** TASK TO CARRY OUT **
Scan the entries below. Report each line where the string "days" occurs.

** THE RECORDS **
(** The body of the loop always builds a row, each field from its extractor. *)
Lemma build_row_returns (p : post) :
  exists price,
    extract_price (post_text p) = Returns price /\
    build_row strftime_ymd p =
    Returns (Row (fst (extract_brand_model (or_empty (title p))))
                 (snd (extract_brand_model (or_empty (title p))))
                 price
                 (infer_buyer_label (post_text p))
                 (py_or (extract_location_from_title (or_empty (title p)))
                        (extract_location_from_title (or_empty (selftext p))))
                 (extract_ship_dests (post_text p))
                 (option_map (fun name => py "u/" ++ name) (author p))
                 (strftime_ymd (created p))).
Proof.
  unfold build_row, post_text.
  destruct (extract_brand_model (or_empty (title p))) as [brand model].
  destruct (extract_price_cases (or_empty (title p) ++ [10%N] ++ or_empty (selftext p)))
    as [H|(cur & w & _ & _ & H)]; rewrite H; eexists; split; reflexivity.
Qed.

Lemma collect_from cutoff posts : forall acc,
  exists rows,
    collect strftime_ymd cutoff posts acc
      = Returns (acc ++ rows, skipn (S (length rows)) posts) /\
    Forall2 (fun p r => build_row strftime_ymd p = Returns r)
            (firstn (length rows) posts) rows /\
    Forall (fun p => (cutoff <= created p)%Z) (firstn (length rows) posts) /\
    (forall p, nth_error posts (length rows) = Some p -> (created p < cutoff)%Z).
Proof.
  induction posts as [|p posts IH]; intros acc.
  - exists []. simpl. rewrite app_nil_r. repeat split; auto. discriminate.
  - cbn [collect]. destruct (Z.ltb_spec (created p) cutoff) as [Hold|Hnew].
    + exists []. simpl. rewrite app_nil_r. repeat split; auto.
      intros q [= <-]. exact Hold.
    + destruct (build_row_returns p) as (price & _ & Hrow). rewrite Hrow.
      destruct (IH (acc ++ [Row (fst (extract_brand_model (or_empty (title p))))
                                (snd (extract_brand_model (or_empty (title p))))
                                price
                                (infer_buyer_label (post_text p))
                                (py_or (extract_location_from_title (or_empty (title p)))
                                       (extract_location_from_title (or_empty (selftext p))))
                                (extract_ship_dests (post_text p))
                                (option_map (fun name => py "u/" ++ name) (author p))
                                (strftime_ymd (created p))]))
        as (rows & Hc & Hrows & Hnewer & Hstop).
      eexists (_ :: rows). rewrite Hc, <- app_assoc. cbn [length firstn skipn app].
      repeat split; auto.
Qed.

(** C1. The loop returns one row for each post of the longest prefix of the
    listing whose posts are all at or after the cutoff, in order; the first
    post before the cutoff and the posts behind it give no row, whenever they
    were created: the posts behind it are left unread.  For posts of today, of
    ten days ago and of 200 days ago, and a cutoff between them (six months
    back is 181 to 184 days), the rows are those of the first two posts. *)
Theorem collect_stops_at_cutoff (cutoff : Z) (posts : list post) :
  (exists rows,
     collect strftime_ymd cutoff posts [] = Returns (rows, skipn (S (length rows)) posts) /\
     Forall2 (fun p r => build_row strftime_ymd p = Returns r)
             (firstn (length rows) posts) rows /\
     Forall (fun p => (cutoff <= created p)%Z) (firstn (length rows) posts) /\
     (forall p, nth_error posts (length rows) = Some p -> (created p < cutoff)%Z))
  /\
  (forall now p0 p1 p2 behind,
     created p0 = now -> created p1 = (now - 10 * DAY)%Z ->
     created p2 = (now - 200 * DAY)%Z ->
     (now - 200 * DAY < cutoff <= now - 10 * DAY)%Z ->
     exists r0 r1,
       build_row strftime_ymd p0 = Returns r0 /\
       build_row strftime_ymd p1 = Returns r1 /\
       collect strftime_ymd cutoff (p0 :: p1 :: p2 :: behind) []
         = Returns ([r0; r1], behind)).
Proof.
  split; [apply (collect_from cutoff posts [])|].
  intros now p0 p1 p2 behind H0 H1 H2 Hcut.
  destruct (build_row_returns p0) as (price0 & _ & R0).
  destruct (build_row_returns p1) as (price1 & _ & R1).
  eexists; eexists. split; [exact R0|]. split; [exact R1|].
  unfold DAY in *. cbn [collect].
  destruct (Z.ltb_spec (created p0) cutoff); [lia|]. rewrite R0.
  destruct (Z.ltb_spec (created p1) cutoff); [lia|]. rewrite R1.
  destruct (Z.ltb_spec (created p2) cutoff); [|lia]. reflexivity.
Qed.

** FINAL ANSWER **
    ten days ago and of 200 days ago, and a cutoff between them (six months
    back is 181 to 184 days), the rows are those of the first two posts. *)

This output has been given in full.